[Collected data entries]
::::
(** [torch.cross(a, b, dim=-1)]. *)
Definition cross3 (a b : vec3 T) : vec3 T :=
  V3 (vy a * vz b - vz a * vy b)%T
     (vz a * vx b - vx a * vz b)%T
     (vx a * vy b - vy a * vx b)%T.

(** [torch.linalg.norm(c, dim=1)] on one row: the square root of the sum
    of the squares, summed from the first component on. *)
Definition norm3 (c : vec3 T) : T :=
  s_sqrt (vx c * vx c + vy c * vy c + vz c * vz c)%T.

(** [c[-1] = v]. *)
Definition set_last (v : T) (c : vec3 T) : vec3 T := V3 (vx c) (vy c) v.

(** [c / n] with the scalar [n] broadcast over the row. *)
Definition vscale_div (c : vec3 T) (n : T) : vec3 T :=
  V3 (vx c / n)%T (vy c / n)%T (vz c / n)%T.

(** [c / torch.linalg.norm(c, keepdim=True)] on one row. *)
Definition normalize (c : vec3 T) : vec3 T := vscale_div c (norm3 c).

(** [root_state[:3] += origin]. *)
Definition translate (origin : vec3 T) (r : root_state T) : root_state T :=
  RootState (vadd (rs_pos r) origin) (rs_quat r) (rs_lin_vel r) (rs_ang_vel r).
End VectorOps.

(** ** Indexing a batched tensor with a sequence of environment ids *)

Section Indexing.
Context {A : Type}.

(** A Python index into a dimension of size [n]: non-negative indices
    count from the front, negative ones from the back, anything else
    raises [IndexError] ([None]). *)
Definition norm_index (n : nat) (i : Z) : option nat :=
  if decide (0 <= i < Z.of_nat n)%Z then Some (Z.to_nat i)
  else if decide (- Z.of_nat n <= i < 0)%Z then Some (Z.to_nat (i + Z.of_nat n))
  else None.

(** [l[ids]]: gather the rows named by [ids] into a new tensor. *)
Fixpoint index_get (l : list A) (ids : list Z) : option (list A) :=
  match ids with
  | [] => Some []
  | i :: ids' =>
      k ← norm_index (length l) i;
      x ← l !! k;
      xs ← index_get l ids';
      Some (x :: xs)
  end.
(** Key sets stay within six bits. *)
Lemma pickUp_range (symbol : ascii) (keySet : Z) :
  0 <= keySet < 64 -> 0 <= pickUp symbol keySet < 64.
Proof.
  intros Hk. unfold pickUp, collectKey. codes.
  destruct (_ && _) eqn:Hkey; [|done].
  apply andb_true_iff in Hkey as [Hlo Hhi].
  apply Z.geb_le in Hlo. apply Z.leb_le in Hhi.
  zcases; try lia.
  assert (Hbits : forall i, 6 <= i ->
                            Z.testbit (Z.lor keySet (Z.shiftl 1 (code symbol - 97))) i
                            = false).
  { intros i Hi. rewrite Z.lor_spec, Z.shiftl_spec by lia.
    rewrite (Z.bits_above_log2 keySet i); [|lia|].
    - change 1 with (2 ^ 0). rewrite Z.pow2_bits_eqb by lia.
      apply Z.eqb_neq. lia.
    - destruct (decide (keySet = 0)) as [->|Hnz]; [simpl; lia|].
      apply Z.lt_le_trans with 6; [|done].
      apply Z.log2_lt_pow2; lia. }
  assert (Hnn : 0 <= Z.lor keySet (Z.shiftl 1 (code symbol - 97))).
  { apply Z.lor_nonneg. split; [lia|]. apply Z.shiftl_nonneg. lia. }
  split; [done|].
  destruct (Z.lt_ge_cases (Z.lor keySet (Z.shiftl 1 (code symbol - 97))) 64)
    as [Hlt|Hge]; [done|].
  exfalso.
  set (x := Z.lor keySet (Z.shiftl 1 (code symbol - 97))) in *.
  assert (Hlog : 6 <= Z.log2 x) by (apply (Z.log2_le_pow2 x 6); lia).
  pose proof (Z.bit_log2 x ltac:(lia)) as Hb.
  rewrite Hbits in Hb by done. done.
Qed.

Lemma length_allStates (dungeon : Dungeon) :
  length (allStates dungeon) = (64 * cellCount dungeon)%nat.
Proof.
  unfold allStates. rewrite (length_bind_const _ _ 64%nat).
  - rewrite length_allCells. lia.
  - intros v. by rewrite length_fmap, length_seq.
Qed.

Lemma stateInRange_allStates (dungeon : Dungeon) (s : KeyState) :
  stateInRange dungeon s -> s ∈ allStates dungeon.
Proof.
  intros [Hb Hk]. unfold allStates. apply list_elem_of_bind.
  exists (cellOf s). split; [|by apply inBounds_allCells].
  apply list_elem_of_fmap. exists (Z.to_nat (keyMask s)).
  split; [|apply elem_of_seq; lia].
  destruct s as [rs cs ks]. simpl in *. f_equal. lia.
Qed.

Lemma size_keyVisited (dungeon : Dungeon) (start : KeyState) (V : gset KeyState) :
  (forall v, v ∈ V -> v = start \/ stateInRange dungeon v) ->
  (size V <= S (64 * cellCount dungeon))%nat.
Proof.
  intros HV. rewrite <- length_allStates.
  change (S (length (allStates dungeon)))
    with (length (start :: allStates dungeon)).
  etrans; [|apply size_list_to_set_le].
  apply subseteq_size. intros v Hv. apply elem_of_list_to_set.
  destruct (HV v Hv) as [->|Hb]; [by left|].
  right. by apply stateInRange_allStates.
Qed.

Lemma keyInv_init (dungeon : Dungeon) (rw cl : Z) :
  keyInv dungeon (mkKeyState rw cl 0)
         (mkKeyBfs [mkKeyState rw cl 0] {[mkKeyState rw cl 0]} ∅).
Proof.
  split; simpl.
  - set_solver.
  - intros q Hq. set_solver.
  - intros v Hv. left. set_solver.
  - intros v ->%elem_of_singleton. simpl. lia.
  - done.
  - intros v ->%elem_of_singleton. exists [mkKeyState rw cl 0].
    split; [constructor|]. simpl. lia.
  - intros v p. by rewrite lookup_empty.
Qed.
(** * acadz-transcription: the expo-audio-stream capture pipeline

    A shallow embedding of the two native implementations of the
    [ExpoAudioStream] module:

    - the Android module (Kotlin, [ExpoAudioStreamModule.kt]): the
      [startRecording] / [stopRecording] commands, the audio-focus listener,
      the capture loop, [calculateRMS] and [shortArrayToBase64];
    - the iOS module (Swift): the tap callback [processAudioBuffer] with its
      gain stage, [calculateRMS] and [audioBufferToBase64].

    Kotlin [Double] and Swift [Double] are IEEE 754 binary64, Kotlin [Float]
    and Swift [Float] are binary32; both are modelled with the executable
    specification of IEEE arithmetic of the standard library ([spec_float],
    precision 53 / 24), so that NaN, signed zeros and rounding are the ones
    the programs see. *)

From Stdlib Require Import String Ascii ZArith PArith List Bool Lia.
From Stdlib Require Import SpecFloat.
Import ListNotations.
Open Scope Z_scope.

(** ** Floating point numbers *)

Module Fp.

(** binary64: Kotlin / Swift [Double]. *)
Definition prec64 : Z := 53.
Definition emax64 : Z := 1024.
(** binary32: Kotlin / Swift [Float]. *)
Definition prec32 : Z := 24.
Definition emax32 : Z := 128.

Definition add64 := SFadd prec64 emax64.
Definition mul64 := SFmul prec64 emax64.
Definition div64 := SFdiv prec64 emax64.
Definition sqrt64 := SFsqrt prec64 emax64.
Definition mul32 := SFmul prec32 emax32.

(** Conversion of an integer to [Double] ([Int.toDouble], [Double(_)]). *)
Definition Z2D (z : Z) : spec_float := binary_normalize prec64 emax64 z 0 false.
(** Conversion of an integer to [Float]. *)
Definition Z2F (z : Z) : spec_float := binary_normalize prec32 emax32 z 0 false.

(** Narrowing of a [Double] to a [Float] ([Double.toFloat], [Float(_)]):
    round to nearest, ties to even; overflow gives an infinity. *)
Definition toFloat (x : spec_float) : spec_float :=
  match x with
  | S754_finite s m e => binary_round prec32 emax32 s m e
  | _ => x
  end.

(** The [Double] of sign [sx] and magnitude [n], an integer with
    [0 < n < 2^53], as it is stored: a mantissa of 53 bits and the
    exponent that goes with it. *)
Definition exact64 (sx : bool) (n : Z) : spec_float :=
  S754_finite sx (Z.to_pos (n * 2 ^ (52 - Z.log2 n))) (Z.log2 n - 52).

Definition pzero : spec_float := S754_zero false.
Definition one32 : spec_float := Z2F 1.
Definition mone32 : spec_float := Z2F (-1).
Definition half32 : spec_float := S754_finite false 8388608 (-24).
Definition two32 : spec_float := Z2F 2.

(** The comparison operators [<], [>] and [>=] of the two languages:
    all are false when an operand is NaN. *)
Definition flt (x y : spec_float) : bool := SFltb x y.
Definition fgt (x y : spec_float) : bool := SFltb y x.
Definition fge (x y : spec_float) : bool := SFleb y x.
Definition fle (x y : spec_float) : bool := SFleb x y.

(** [clamp(x, lo, hi)] as the spec uses it: values below [lo] become
    [lo], values above [hi] become [hi], anything else is kept. *)
Definition clamp (x lo hi : spec_float) : spec_float :=
  if flt x lo then lo else if fgt x hi then hi else x.

Definition is_nan (x : spec_float) : bool :=
  match x with S754_nan => true | _ => false end.

(** A number (not NaN) whose sign bit is clear. *)
Definition is_nonneg (x : spec_float) : bool :=
  match x with
  | S754_zero false | S754_infinity false | S754_finite false _ _ => true
  | _ => false
  end.

Definition is_finite (x : spec_float) : bool :=
  match x with
  | S754_zero _ | S754_finite _ _ _ => true
  | _ => false
  end.

End Fp.

(** ** Samples and bytes *)

(** A Kotlin [Short] / Swift [Int16] is kept as a [Z] in the signed 16 bit
    range. *)
Definition int16 (s : Z) : Prop := -32768 <= s <= 32767.

(** Kotlin [Int] arithmetic wraps around in 32 bits. *)
Definition wrap32 (z : Z) : Z := (z + 2147483648) mod 4294967296 - 2147483648.

(** A byte is a [Z] in [0, 256). *)
Definition byte_ok (b : Z) : Prop := 0 <= b < 256.

(** The two bytes [ByteBuffer.putShort] writes in little-endian order. *)
Definition putShort (s : Z) : list Z :=
  [Z.land s 255; Z.land (Z.shiftr s 8) 255].

(** ** The text encoding of the platform codecs *)

Module Base64.

(** Modelled from the spec: [android.util.Base64.encodeToString] with
    [NO_WRAP] and Foundation's [base64EncodedString] are platform codecs
    whose code is not part of the repository, and the repository has no
    decoder at all.  The spec names the encoding as standard base64
    without line wrapping; [encode] and [decode] follow that standard
    (three bytes to four characters of the 64 character alphabet, padded
    with [=]). *)
Definition alphabet : list ascii :=
  list_ascii_of_string
    "ABCDEFGHIJKLMNOPQRSTUVWXYZabcdefghijklmnopqrstuvwxyz0123456789+/".

Definition pad : ascii := "="%char.

Definition char_of_sextet (v : Z) : ascii := nth (Z.to_nat v) alphabet pad.

Definition sextet_of_char (c : ascii) : option Z :=
  let n := Z.of_N (N_of_ascii c) in
  if (65 <=? n) && (n <=? 90) then Some (n - 65)
  else if (97 <=? n) && (n <=? 122) then Some (n - 71)
  else if (48 <=? n) && (n <=? 57) then Some (n + 4)
  else if n =? 43 then Some 62
  else if n =? 47 then Some 63
  else None.

Definition is_pad (c : ascii) : bool := Ascii.eqb c pad.

Definition is_empty (s : string) : bool :=
  match s with EmptyString => true | _ => false end.
(** * WhatsAppExplorer: the transcript parser and the archive/media manager

    A shallow embedding of [src/messageParser.js] (class [MessageParser]), of
    [src/zipHandler.js] (classes [LRUCache] and [ZipHandler], the file the
    tests import under that name), of the part of [src/mediaHandler.js] that
    chooses the element for a file, and of [src/stateManager.js] without its
    use of [localStorage], with the properties of the specification and
    further properties of the code stated over it.

    Conventions of the embedding:
    - a JavaScript string is the list of its UTF-16 code units ([list N]);
    - [null] and [undefined] are [None];
    - a method that mutates [this] takes the object and returns the new one;
    - calls into the browser ([URL.createObjectURL], [URL.revokeObjectURL],
      [window.alert], [console.warn]) are recorded, in order, in a trace. *)

From Stdlib Require Import ZArith NArith QArith.QArith_base Ascii String.
From stdpp Require Import gmap list fin_maps strings pretty sorting.

Local Open Scope N_scope.

(** ** JavaScript strings *)

Abbreviation jsstring := (list N).

(** An ASCII literal as a JavaScript string. *)
Definition js (s : string) : jsstring :=
  map N_of_ascii (list_ascii_of_string s).

Module Char.

Definition between (lo hi c : N) : bool := (lo <=? c) && (c <=? hi).

(** [\d] *)
Definition digit (c : N) : bool := between 48 57 c.

Definition upper (c : N) : bool := between 65 90 c.
Definition lower (c : N) : bool := between 97 122 c.

(** [\w], without the [u] and [i] flags: [A-Za-z0-9_]. *)
Definition word (c : N) : bool := upper c || lower c || digit c || (c =? 95).

(** ECMAScript LineTerminator: LF, CR, U+2028, U+2029. *)
Definition lineTerminator (c : N) : bool :=
  (c =? 10) || (c =? 13) || (c =? 8232) || (c =? 8233).

(** [\s], and what [String.prototype.trim] strips: WhiteSpace (TAB, VT, FF,
    SP, NBSP, ZWNBSP and the Unicode space separators) and LineTerminator. *)
Definition space (c : N) : bool :=
  between 9 13 c || (c =? 32) || (c =? 160) || (c =? 5760)
  || between 8192 8202 c || (c =? 8232) || (c =? 8233) || (c =? 8239)
  || (c =? 8287) || (c =? 12288) || (c =? 65279).

(** [.] without the [s] flag. *)
Definition dot (c : N) : bool := negb (lineTerminator c).

Definition lit (a : ascii) (c : N) : bool := c =? N_of_ascii a.
Definition isnt (a : ascii) (c : N) : bool := negb (lit a c).
Definition oneOf (s : string) (c : N) : bool := bool_decide (c ∈ js s).

(** Canonicalize of a regular expression with the [i] flag and without the
    [u] flag: the code unit's upper case, except that a code unit outside
    ASCII is never mapped into ASCII.  The patterns below are ASCII, so only
    the ASCII part of the mapping can make two code units meet. *)
Definition canonicalize (c : N) : N := if lower c then c - 32 else c.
::::
• Your instructions
Go through the entries above and report every line in which the word "ZArith" appears.

• Solution to this task
From Stdlib Require Import String Ascii ZArith PArith List Bool Lia.
From Stdlib Require Import ZArith NArith QArith.QArith_base Ascii String.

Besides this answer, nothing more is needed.